- Your assignment:
Please quote exactly the lines below from the line containing "rotor_ramp_output : float;" to the line containing "v; control_mode := control_mode s;", both lines included, and nothing else.
*** Material provided ***
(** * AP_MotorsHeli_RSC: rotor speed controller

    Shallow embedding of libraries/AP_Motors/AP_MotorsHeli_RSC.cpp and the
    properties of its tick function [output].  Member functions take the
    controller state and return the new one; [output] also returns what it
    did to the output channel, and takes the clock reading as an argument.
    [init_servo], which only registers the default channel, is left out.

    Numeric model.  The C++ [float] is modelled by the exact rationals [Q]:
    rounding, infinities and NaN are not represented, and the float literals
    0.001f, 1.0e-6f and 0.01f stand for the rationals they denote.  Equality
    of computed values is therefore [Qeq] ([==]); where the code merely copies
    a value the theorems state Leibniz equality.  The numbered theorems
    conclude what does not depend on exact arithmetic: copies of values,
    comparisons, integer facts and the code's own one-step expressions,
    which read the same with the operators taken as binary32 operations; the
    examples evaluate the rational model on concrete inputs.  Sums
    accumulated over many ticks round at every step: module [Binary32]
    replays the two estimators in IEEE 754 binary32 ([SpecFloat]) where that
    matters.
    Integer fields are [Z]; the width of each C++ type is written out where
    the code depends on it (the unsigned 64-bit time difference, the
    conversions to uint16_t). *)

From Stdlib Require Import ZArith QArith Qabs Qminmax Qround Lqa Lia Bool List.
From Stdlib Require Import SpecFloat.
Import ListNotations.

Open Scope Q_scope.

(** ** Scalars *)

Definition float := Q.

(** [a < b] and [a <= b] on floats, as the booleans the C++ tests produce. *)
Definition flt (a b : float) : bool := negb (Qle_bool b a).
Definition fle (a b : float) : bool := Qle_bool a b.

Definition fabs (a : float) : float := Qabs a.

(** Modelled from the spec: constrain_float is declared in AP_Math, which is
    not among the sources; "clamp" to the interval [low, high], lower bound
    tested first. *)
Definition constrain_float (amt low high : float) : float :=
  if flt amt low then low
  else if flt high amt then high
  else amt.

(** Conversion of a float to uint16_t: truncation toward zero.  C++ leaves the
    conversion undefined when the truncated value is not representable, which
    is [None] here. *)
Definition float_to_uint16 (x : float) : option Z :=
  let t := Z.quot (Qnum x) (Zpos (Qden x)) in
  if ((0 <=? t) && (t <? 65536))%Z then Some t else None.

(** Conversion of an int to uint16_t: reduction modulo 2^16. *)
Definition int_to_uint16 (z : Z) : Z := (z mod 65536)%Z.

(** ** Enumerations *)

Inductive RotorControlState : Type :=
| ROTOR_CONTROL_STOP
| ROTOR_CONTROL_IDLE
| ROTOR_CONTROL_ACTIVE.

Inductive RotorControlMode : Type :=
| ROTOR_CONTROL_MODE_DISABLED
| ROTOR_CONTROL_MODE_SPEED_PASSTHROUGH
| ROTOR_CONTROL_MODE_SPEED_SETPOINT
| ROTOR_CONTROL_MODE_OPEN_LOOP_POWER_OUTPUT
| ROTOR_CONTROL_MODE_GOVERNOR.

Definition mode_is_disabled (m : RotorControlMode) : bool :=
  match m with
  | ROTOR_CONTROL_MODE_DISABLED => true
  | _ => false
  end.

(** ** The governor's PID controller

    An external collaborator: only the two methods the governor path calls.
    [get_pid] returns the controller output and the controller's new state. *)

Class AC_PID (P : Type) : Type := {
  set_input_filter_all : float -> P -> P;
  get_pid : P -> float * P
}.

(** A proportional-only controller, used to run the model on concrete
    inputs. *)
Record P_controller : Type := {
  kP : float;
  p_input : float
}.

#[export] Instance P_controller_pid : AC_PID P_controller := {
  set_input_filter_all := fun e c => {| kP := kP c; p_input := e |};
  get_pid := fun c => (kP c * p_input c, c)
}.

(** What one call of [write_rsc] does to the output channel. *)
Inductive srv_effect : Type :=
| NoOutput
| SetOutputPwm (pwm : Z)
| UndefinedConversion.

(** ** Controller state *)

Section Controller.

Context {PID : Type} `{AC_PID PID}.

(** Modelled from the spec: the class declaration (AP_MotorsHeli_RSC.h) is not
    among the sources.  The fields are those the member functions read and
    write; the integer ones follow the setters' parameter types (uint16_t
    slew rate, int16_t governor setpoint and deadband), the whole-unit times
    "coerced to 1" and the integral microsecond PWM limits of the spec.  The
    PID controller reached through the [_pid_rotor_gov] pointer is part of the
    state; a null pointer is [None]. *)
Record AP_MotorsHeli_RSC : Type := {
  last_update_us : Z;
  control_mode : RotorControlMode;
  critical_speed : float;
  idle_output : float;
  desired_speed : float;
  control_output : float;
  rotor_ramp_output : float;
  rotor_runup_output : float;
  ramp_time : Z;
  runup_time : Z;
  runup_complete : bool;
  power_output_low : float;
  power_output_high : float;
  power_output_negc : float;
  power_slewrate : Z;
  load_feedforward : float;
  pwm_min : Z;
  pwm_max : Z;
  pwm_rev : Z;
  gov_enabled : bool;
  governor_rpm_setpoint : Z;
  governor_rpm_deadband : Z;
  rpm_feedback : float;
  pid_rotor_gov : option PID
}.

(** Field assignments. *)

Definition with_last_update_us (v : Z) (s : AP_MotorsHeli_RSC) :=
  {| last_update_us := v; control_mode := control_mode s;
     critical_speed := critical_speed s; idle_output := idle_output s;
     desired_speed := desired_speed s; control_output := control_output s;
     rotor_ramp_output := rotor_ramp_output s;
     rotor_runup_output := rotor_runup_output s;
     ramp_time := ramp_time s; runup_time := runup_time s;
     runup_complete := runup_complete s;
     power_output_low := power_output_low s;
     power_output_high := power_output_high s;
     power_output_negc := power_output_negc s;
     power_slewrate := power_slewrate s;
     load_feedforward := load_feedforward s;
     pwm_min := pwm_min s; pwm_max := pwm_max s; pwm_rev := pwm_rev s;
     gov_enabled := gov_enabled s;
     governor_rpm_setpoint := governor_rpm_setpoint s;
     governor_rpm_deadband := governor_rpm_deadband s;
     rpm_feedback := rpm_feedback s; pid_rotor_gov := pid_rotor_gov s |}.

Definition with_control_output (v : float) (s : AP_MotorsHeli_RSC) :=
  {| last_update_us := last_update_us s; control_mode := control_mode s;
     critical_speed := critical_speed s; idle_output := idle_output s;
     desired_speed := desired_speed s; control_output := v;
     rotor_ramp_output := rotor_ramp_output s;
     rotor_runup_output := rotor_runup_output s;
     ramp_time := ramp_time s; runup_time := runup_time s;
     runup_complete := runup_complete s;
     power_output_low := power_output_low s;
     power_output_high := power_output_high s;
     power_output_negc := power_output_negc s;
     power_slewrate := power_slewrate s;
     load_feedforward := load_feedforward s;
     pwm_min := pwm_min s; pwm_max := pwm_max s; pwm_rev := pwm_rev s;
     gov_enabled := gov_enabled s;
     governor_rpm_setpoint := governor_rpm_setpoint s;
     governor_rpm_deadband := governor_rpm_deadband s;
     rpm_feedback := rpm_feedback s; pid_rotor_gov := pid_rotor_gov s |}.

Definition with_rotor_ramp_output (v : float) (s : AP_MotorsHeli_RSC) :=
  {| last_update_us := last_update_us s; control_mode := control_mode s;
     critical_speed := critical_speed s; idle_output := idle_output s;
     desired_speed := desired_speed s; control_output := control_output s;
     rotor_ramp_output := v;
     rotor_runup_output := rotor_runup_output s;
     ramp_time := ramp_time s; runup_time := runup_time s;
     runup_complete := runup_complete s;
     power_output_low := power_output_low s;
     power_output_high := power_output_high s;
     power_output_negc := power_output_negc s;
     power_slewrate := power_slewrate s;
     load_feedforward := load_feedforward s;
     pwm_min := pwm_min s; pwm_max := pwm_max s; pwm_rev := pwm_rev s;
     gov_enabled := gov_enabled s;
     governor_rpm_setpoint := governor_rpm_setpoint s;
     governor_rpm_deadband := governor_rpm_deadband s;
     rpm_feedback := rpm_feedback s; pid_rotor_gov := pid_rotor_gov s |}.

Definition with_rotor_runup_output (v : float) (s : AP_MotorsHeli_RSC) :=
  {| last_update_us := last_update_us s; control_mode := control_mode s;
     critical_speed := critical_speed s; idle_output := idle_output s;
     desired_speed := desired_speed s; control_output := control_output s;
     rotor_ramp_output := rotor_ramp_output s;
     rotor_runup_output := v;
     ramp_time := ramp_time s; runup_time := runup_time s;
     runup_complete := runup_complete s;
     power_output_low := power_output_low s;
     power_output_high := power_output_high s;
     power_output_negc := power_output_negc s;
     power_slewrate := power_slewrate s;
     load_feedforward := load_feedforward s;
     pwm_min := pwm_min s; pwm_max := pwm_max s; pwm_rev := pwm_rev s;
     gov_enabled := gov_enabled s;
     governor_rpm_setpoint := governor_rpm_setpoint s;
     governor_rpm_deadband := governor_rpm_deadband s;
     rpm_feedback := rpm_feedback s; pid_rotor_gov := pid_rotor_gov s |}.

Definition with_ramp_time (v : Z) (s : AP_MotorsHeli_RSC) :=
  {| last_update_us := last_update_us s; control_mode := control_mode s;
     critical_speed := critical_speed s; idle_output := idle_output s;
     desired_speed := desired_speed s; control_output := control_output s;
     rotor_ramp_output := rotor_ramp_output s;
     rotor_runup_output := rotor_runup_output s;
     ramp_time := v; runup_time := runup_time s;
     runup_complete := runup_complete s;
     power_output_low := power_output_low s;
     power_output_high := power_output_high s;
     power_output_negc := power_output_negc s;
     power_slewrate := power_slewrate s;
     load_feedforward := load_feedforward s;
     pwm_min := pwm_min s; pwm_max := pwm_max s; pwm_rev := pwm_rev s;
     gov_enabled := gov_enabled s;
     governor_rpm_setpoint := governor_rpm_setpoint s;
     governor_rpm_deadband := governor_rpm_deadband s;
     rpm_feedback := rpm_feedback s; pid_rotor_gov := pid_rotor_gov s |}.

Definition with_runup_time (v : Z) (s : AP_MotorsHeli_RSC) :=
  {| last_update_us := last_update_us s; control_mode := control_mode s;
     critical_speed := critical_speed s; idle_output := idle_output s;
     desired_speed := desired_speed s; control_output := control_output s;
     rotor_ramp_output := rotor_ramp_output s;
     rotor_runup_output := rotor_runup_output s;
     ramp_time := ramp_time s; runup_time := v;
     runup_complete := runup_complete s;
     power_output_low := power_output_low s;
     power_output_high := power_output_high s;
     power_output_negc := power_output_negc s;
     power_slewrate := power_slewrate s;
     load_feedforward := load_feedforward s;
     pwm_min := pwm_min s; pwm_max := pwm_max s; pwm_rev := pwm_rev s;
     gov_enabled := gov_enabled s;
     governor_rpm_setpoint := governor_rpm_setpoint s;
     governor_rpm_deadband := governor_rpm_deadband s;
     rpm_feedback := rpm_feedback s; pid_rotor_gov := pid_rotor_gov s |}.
***
- Solution:
  rotor_ramp_output : float;
  rotor_runup_output : float;
  ramp_time : Z;
  runup_time : Z;
  runup_complete : bool;
  power_output_low : float;
  power_output_high : float;
  power_output_negc : float;
  power_slewrate : Z;
  load_feedforward : float;
  pwm_min : Z;
  pwm_max : Z;
  pwm_rev : Z;
  gov_enabled : bool;
  governor_rpm_setpoint : Z;
  governor_rpm_deadband : Z;
  rpm_feedback : float;
  pid_rotor_gov : option PID
}.

(** Field assignments. *)

Definition with_last_update_us (v : Z) (s : AP_MotorsHeli_RSC) :=
  {| last_update_us := v; control_mode := control_mode s;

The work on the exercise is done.